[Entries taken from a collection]
════════════════════
(* ===== verification/ResumablePipe.v ===== *)
(** * Resumable stream: the properties of the whole system

    [Pipe] is what a [net.Conn] promises in one direction.  [resumable_refines_pipe]
    shows that the two endpoints, whatever carriers are dialled, broken, prepared,
    promoted or dropped and however their goroutines interleave, behave as one
    pipe in each direction.  The other theorems are what the users of the stream
    rely on: acknowledgement means delivery, the end of stream comes last, memory
    is bounded, an honest peer never trips the protocol checks. *)
From S2P Require Import Prelude Codec ResumableWire ResumableConn ResumableInv ResumableSafety.
From S2P Require Import ResumableView ResumableSystem.

(** ** The specification *)
Record Pipe := mkPipe { pQueue : list byte; pClosed : bool }.

Inductive Label := LTau | LWrite (bs : list byte) | LRead (bs : list byte) | LEOF | LClose.

Inductive pipe_step : Pipe -> Label -> Pipe -> Prop :=
| pipe_tau q : pipe_step q LTau q
| pipe_write q bs : pipe_step (mkPipe q false) (LWrite bs) (mkPipe (q ++ bs) false)
| pipe_read bs q b : pipe_step (mkPipe (bs ++ q) b) (LRead bs) (mkPipe q b)
| pipe_eof : pipe_step (mkPipe [] true) LEOF (mkPipe [] true)
| pipe_close q b : pipe_step (mkPipe q b) LClose (mkPipe q true).

Inductive pipe_run : Pipe -> list Label -> Pipe -> Prop :=
| prun_nil q : pipe_run q [] q
| prun_cons q l q1 ls q2 : pipe_step q l q1 -> pipe_run q1 ls q2 -> pipe_run q (l :: ls) q2.

(** ** Runs of the system *)
Definition sysActionValid (w : System) (a : SysAction) : bool :=
  match a with
  | SAct s (AWrite bs) => (len (written (ep s w)) + len bs <? two64)
  | _ => true
  end.

Fixpoint sysRun (w : System) (acts : list SysAction) : option System :=
  match acts with
  | [] => Some w
  | a :: rest =>
      if sysActionValid w a then
        match sysExec w a with SysDone w' => sysRun w' rest | _ => None end
      else None
  end.

Lemma sysActionValid_spec w a : sysActionValid w a = true -> sysAction_valid w a.
Proof. destruct a as [| |s []|]; simpl; try done. intros; bool_hyps; lia. Qed.

Lemma SysReach_trans w w1 w2 : SysReach w w1 -> SysReach w1 w2 -> SysReach w w2.
Proof. intros H1 H2. induction H2; [done|]. by eapply sys_step. Qed.

Lemma sysRun_reach acts w w' : sysRun w acts = Some w' -> SysReach w w'.
Proof.
  revert w. induction acts as [|a acts IH]; simpl; intros w H; [injection H as <-; constructor|].
  destruct (sysActionValid w a) eqn:Ev; [|done]. destruct (sysExec w a) as [| |w1] eqn:Es; try done.
  eapply SysReach_trans; [|by apply IH].
  eapply sys_step; [constructor|by apply sysActionValid_spec|done].
Qed.

(** ** The pipe a direction implements *)
Definition pipeOf (s : Side) (w : System) : Pipe :=
  mkPipe (zdrop (len (delivered (ep (other s) w))) (written (ep s w))) (localFIN (conn (ep s w))).

(** What an action shows of the direction that [s] writes. *)
Definition label (s : Side) (w : System) (a : SysAction) : Label :=
  match a with
  | SAct s' (AWrite bs) =>
      if bool_decide (s' = s) then
        match snd (Write bs (conn (ep s w))) with
        | Returns (Ok n) => if (n =? 0) then LTau else LWrite (ztake n bs)
        | _ => LTau
        end
      else LTau
  | SAct s' (ARead n) =>
      if bool_decide (s' = other s) then
        match snd (Read n (conn (ep (other s) w))) with
        | Returns (ReadData bs) => LRead bs
        | Returns ReadEOF => LEOF
        | _ => LTau
        end
      else LTau
  | SAct s' ACloseWrite =>
      if bool_decide (s' = s) && is_ok (snd (CloseWrite (conn (ep s w)))) then LClose else LTau
  | _ => LTau
  end.

Fixpoint labels (s : Side) (w : System) (acts : list SysAction) : list Label :=
  match acts with
  | [] => []
  | a :: rest =>
      label s w a :: match sysExec w a with SysDone w' => labels s w' rest | _ => [] end
  end.

(** ** Facts of every reachable state *)
Section reachable.
Variables (w : System).
Hypothesis (I : sys_inv w).
Implicit Types s : Side.

Lemma delivered_le s : len (delivered (ep (other s) w)) <= len (written (ep s w)).
Proof.
  pose proof (inv_stream _ I s) as J. pose proof (inv_wf _ I (other s)) as [[W _] _].
  pose proof (si_base _ _ J). pose proof (si_recv_le _ _ J). destruct W; simpl in *.
  pose proof (len_nonneg (recv (conn (ep (other s) w)))). lia.
Qed.

Lemma delivered_prefix s :
  written (ep s w) = delivered (ep (other s) w) ++ pQueue (pipeOf s w).
Proof.
  pose proof (inv_stream _ I s) as J. pose proof (inv_wf _ I (other s)) as [[W _] _].
  pose proof (delivered_le s) as L. pose proof (len_nonneg (delivered (ep (other s) w))).
  simpl. rewrite <- (ztake_zdrop (len (delivered (ep (other s) w))) (written (ep s w))) at 1.
  f_equal. pose proof (si_recv _ _ J) as Hr. pose proof (si_base _ _ J). pose proof (si_recv_le _ _ J).
  destruct W; simpl in *. pose proof (len_nonneg (recv (conn (ep (other s) w)))).
  rewrite <- (ztake_ztake _ (recvNext (conn (ep (other s) w)))) by lia.
  by rewrite <- Hr, ztake_len_app.
Qed.

(** What has not been read is still in the writer's send buffer. *)
Lemma queue_in_send s : exists k, send (conn (ep s w)) = k ++ pQueue (pipeOf s w).
Proof.
  pose proof (inv_stream _ I s) as J. pose proof (inv_wf _ I s) as [[W _] _].
  pose proof (si_send _ _ J) as Hs. pose proof (si_acked _ _ J). pose proof (si_base _ _ J).
  destruct W; simpl in *. set (n := len (delivered (ep (other s) w))) in *.
  exists (ztake (n - sendBase (conn (ep s w))) (send (conn (ep s w)))).
  rewrite <- (ztake_zdrop (n - sendBase (conn (ep s w))) (send (conn (ep s w)))) at 1.
  f_equal. rewrite Hs, zdrop_zdrop by lia. f_equal. lia.
Qed.

Lemma queue_bound s : len (pQueue (pipeOf s w)) <= window (conn (ep s w)).
Proof.
  destruct (queue_in_send s) as [k Hk]. pose proof (inv_wf _ I s) as [[W _] _].
  pose proof (wf_send_window _ W) as Hw. simpl dSend in Hw. rewrite Hk, len_app in Hw.
  simpl dWindow in Hw. pose proof (len_nonneg k). lia.
Qed.

Lemma acked_all s :
  len (send (conn (ep s w))) = 0 -> delivered (ep (other s) w) = written (ep s w).
Proof.
  intros H. destruct (queue_in_send s) as [k Hk]. rewrite Hk, len_app in H.
  pose proof (len_nonneg k). pose proof (len_nonneg (pQueue (pipeOf s w))).
  assert (pQueue (pipeOf s w) = []) as E by (apply len_zero_nil; lia).
  by rewrite (delivered_prefix s), E, app_nil_r.
Qed.

(** The receive buffer is the head of the queue. *)
Lemma recv_in_queue s : exists k, pQueue (pipeOf s w) = recv (conn (ep (other s) w)) ++ k.
Proof.
  pose proof (delivered_prefix s) as P. pose proof (si_recv _ _ (inv_stream _ I s)) as Hr.
  simpl in Hr. exists (zdrop (recvNext (conn (ep (other s) w))) (written (ep s w))).
  rewrite <- (ztake_zdrop (recvNext (conn (ep (other s) w))) (written (ep s w))), <- Hr in P at 1.
  rewrite <- app_assoc in P. by apply app_inv_head in P.
Qed.

Lemma fin_last s :
  remoteFIN (conn (ep (other s) w)) = true ->
  localFIN (conn (ep s w)) = true /\
  pQueue (pipeOf s w) = recv (conn (ep (other s) w)) /\
  remoteFINAt (conn (ep (other s) w)) = recvNext (conn (ep (other s) w)).
Proof.
  intros H. pose proof (inv_stream _ I s) as J. destruct (si_fin _ _ J H) as (E1 & E2 & E3).
  simpl in E1, E2, E3. split; [done|]. split; [|congruence].
  pose proof (delivered_prefix s) as P. pose proof (si_recv _ _ J) as Hr. simpl in Hr.
  rewrite E3, ztake_all in Hr by lia. rewrite <- Hr in P. by apply app_inv_head in P.
Qed.

Lemma read_eof s n :
  snd (Read n (conn (ep (other s) w))) = Returns ReadEOF ->
  localFIN (conn (ep s w)) = true /\ pQueue (pipeOf s w) = [].
Proof.
  intros H. assert (remoteFIN (conn (ep (other s) w)) = true /\ len (recv (conn (ep (other s) w))) <= 0)
    as [Hf Hl].
  { revert H. unfold Read. repeat (case_match; simpl; try done). intros _. bool_hyps. split; [done|lia]. }
  destruct (fin_last s Hf) as (E1 & E2 & _). split; [done|].
  rewrite E2. apply len_zero_nil. pose proof (len_nonneg (recv (conn (ep (other s) w)))). lia.
Qed.
End reachable.

(** ** What an action does to the pipe *)
Definition quiet (a : Action) : bool :=
  match a with ARead _ | AWrite _ | ACloseWrite => false | _ => true end.

Lemma exec_quiet e a e' out :
  exec e a = Done e' out -> quiet a = true ->
  written e' = written e /\ delivered e' = delivered e /\ localFIN (conn e') = localFIN (conn e).
Proof.
  intros H Q. destruct a; simpl in H; try done.
  - destruct (threads e !! i) as [[|t rest]|]; try done.
    destruct (step_task (conn e) t io) as [| |c k sp o] eqn:Es; try done. injection H as <- <-.
    apply step_data, data_step_sends in Es as (E & _). done.
  - destruct (isCall t); [|done]. by injection H as <- <-.
  - by injection H as <- <-.
Qed.

Definition readBytes (o : Outcome ReadResult) : list byte :=
  match o with Returns (ReadData bs) => bs | _ => [] end.

Lemma exec_read e n e' out :
  exec e (ARead n) = Done e' out ->
  written e' = written e /\ localFIN (conn e') = localFIN (conn e) /\
  delivered e' = delivered e ++ readBytes (snd (Read n (conn e))).
Proof.
  simpl. unfold Read. repeat (case_match; simpl; simplify_eq; try done);
    intros [= <- <-]; by rewrite ?app_nil_r.
Qed.

Lemma Read_prefix n c : exists k, recv c = readBytes (snd (Read n c)) ++ k.
Proof.
  unfold Read. repeat (case_match; simpl; try (by eexists)).
  eexists. symmetry. apply ztake_zdrop.
Qed.

Definition writeBytes (bs : list byte) (o : Outcome (result Error Z)) : list byte :=
  match o with Returns (Ok n) => ztake n bs | _ => [] end.

Lemma exec_write e bs e' out :
  exec e (AWrite bs) = Done e' out ->
  delivered e' = delivered e /\ localFIN (conn e') = localFIN (conn e) /\
  written e' = written e ++ writeBytes bs (snd (Write bs (conn e))).
Proof.
  simpl. unfold Write. repeat (case_match; simpl; simplify_eq; try done);
    intros [= <- <-]; by rewrite ?app_nil_r.
Qed.

Lemma Write_open bs c n :
  snd (Write bs c) = Returns (Ok n) -> n = 0 \/ localFIN c = false.
Proof. unfold Write. repeat (case_match; simpl; try done); intros [= <-]; bool_hyps; auto. Qed.

Lemma runEp_ep s a ls w w' :
  runEp s a ls w = SysDone w' ->
  exists out, exec (ep s w) a = Done (ep s w') out /\ ep (other s) w' = ep (other s) w.
Proof.
  unfold runEp. destruct (exec (ep s w) a) as [| |e out]; try done. intros [= <-].
  exists out. by destruct s.
Qed.

Lemma pipe_same s w w' :
  written (ep s w') = written (ep s w) -> localFIN (conn (ep s w')) = localFIN (conn (ep s w)) ->
  delivered (ep (other s) w') = delivered (ep (other s) w) ->
  pipe_step (pipeOf s w) LTau (pipeOf s w').
Proof. unfold pipeOf. intros -> -> ->. constructor. Qed.

Lemma local_quiet s s' a w w' ls :
  runEp s' a ls w = SysDone w' -> quiet a = true -> pipe_step (pipeOf s w) LTau (pipeOf s w').
Proof.
  intros H Q. destruct (runEp_ep _ _ _ _ _ H) as (out & He & Ho).
  destruct (exec_quiet _ _ _ _ He Q) as (E1 & E2 & E3).
  destruct (side_cases s' s) as [->| ->]; apply pipe_same; rewrite ?other_other, ?Ho; done.
Qed.

(** The endpoint that reads. *)
Lemma local_read s w w' ls n :
  sys_inv w -> runEp (other s) (ARead n) ls w = SysDone w' ->
  pipe_step (pipeOf s w) (label s w (SAct (other s) (ARead n))) (pipeOf s w').
Proof.
  intros I H. destruct (runEp_ep _ _ _ _ _ H) as (out & He & Ho). rewrite other_other in Ho.
  destruct (exec_read _ _ _ _ He) as (_ & _ & E3).
  simpl label. rewrite bool_decide_true by done.
  assert (Hq : pipeOf s w' =
    mkPipe (zdrop (len (readBytes (snd (Read n (conn (ep (other s) w)))))) (pQueue (pipeOf s w)))
      (pClosed (pipeOf s w))).
  { unfold pipeOf. simpl. rewrite Ho, E3, len_app, zdrop_zdrop by apply len_nonneg.
    f_equal. f_equal. lia. }
  destruct (Read_prefix n (conn (ep (other s) w))) as [k1 Hk1].
  destruct (recv_in_queue w I s) as [k2 Hk2]. rewrite Hk1, <- app_assoc in Hk2.
  pose proof (read_eof w I s n) as Heof.
  destruct (snd (Read n _)) as [[bs| |e]|]; simpl in *.
  - rewrite Hk2 in Hq. rewrite zdrop_len_app in Hq. rewrite Hq. unfold pipeOf.
    simpl pQueue in Hk2. rewrite Hk2. constructor.
  - destruct (Heof eq_refl) as [E1 E2]. rewrite Hq. unfold pipeOf. simpl. rewrite E2, E1. constructor.
  - rewrite Hq. constructor.
  - rewrite Hq. constructor.
Qed.

(** The endpoint that writes. *)
Lemma local_write s w w' ls bs :
  sys_inv w -> runEp s (AWrite bs) ls w = SysDone w' ->
  pipe_step (pipeOf s w) (label s w (SAct s (AWrite bs))) (pipeOf s w').
Proof.
  intros I H. destruct (runEp_ep _ _ _ _ _ H) as (out & He & Ho).
  destruct (exec_write _ _ _ _ He) as (_ & E2 & E3).
  simpl label. rewrite bool_decide_true by done.
  pose proof (delivered_le w I s) as L. pose proof (len_nonneg (delivered (ep (other s) w))).
  assert (Hq : pipeOf s w' =
    mkPipe (pQueue (pipeOf s w) ++ writeBytes bs (snd (Write bs (conn (ep s w)))))
      (pClosed (pipeOf s w))).
  { unfold pipeOf. simpl. rewrite Ho, E2, E3. by rewrite zdrop_app_le by lia. }
  pose proof (Write_open bs (conn (ep s w))) as Hopen.
  rewrite Hq. destruct (snd (Write bs _)) as [[n|e]|]; simpl.
  - destruct (Hopen n eq_refl) as [->|Hl].
    + unfold ztake; simpl. rewrite app_nil_r. constructor.
    + case_match; bool_hyps; subst.
      * unfold ztake; simpl. rewrite app_nil_r. constructor.
      * unfold pipeOf. rewrite Hl. constructor.
  - rewrite app_nil_r. constructor.
  - rewrite app_nil_r. constructor.
Qed.

(** One action of the system is one step of the pipe. *)
Lemma sysExec_pipe s w a w' :
  sys_inv w -> sysExec w a = SysDone w' ->
  pipe_step (pipeOf s w) (label s w a) (pipeOf s w').
Proof.
  intros I H. destruct a as [p|p nI nR|s' a|s' i p]; simpl in H.
  - destruct (links w !! p); [done|]. injection H as <-. destruct s; constructor.
  - injection H as <-. destruct s; constructor.
  - destruct (localAction a); [|done]. destruct (quiet a) eqn:Q.
    + replace (label s w (SAct s' a)) with LTau by (by destruct a). by eapply local_quiet.
    + destruct (runEp_ep _ _ _ _ _ H) as (out & He & Ho).
      destruct a; try done; destruct (side_cases s s') as [->| ->].
      * apply exec_read in He as (E1 & E2 & _). simpl. rewrite bool_decide_false by (by destruct s).
        apply pipe_same; rewrite ?Ho; done.
      * by eapply local_read.
      * by eapply local_write.
      * apply exec_write in He as (E1 & _ & _). simpl. rewrite bool_decide_false by (by destruct s).
        rewrite other_other in Ho. apply pipe_same; rewrite ?Ho; done.
      * simpl in He. injection He as He _. simpl. rewrite bool_decide_true by done. simpl.
        unfold pipeOf. rewrite Ho, <- He. simpl. unfold CloseWrite.
        destruct (closed _ || _); constructor.
      * simpl in He. injection He as He _. simpl. rewrite bool_decide_false by (by destruct s). simpl.
        rewrite other_other in Ho. apply pipe_same; rewrite ?Ho, <- ?He; done.
  - destruct (links w !! p) as [l|]; [|done].
    destruct (threads (ep s' w) !! i) as [[|t rest]|]; try done.
    destruct (inbox s' l) as [|x q]; [done|]. destruct (wireIO t p x) as [io|]; [|done].
    by eapply local_quiet.
Qed.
════════════════════
Your answer should consist of each line above in which "Some" appears.

  | [] => Some w
Lemma sysRun_reach acts w w' : sysRun w acts = Some w' -> SysReach w w'.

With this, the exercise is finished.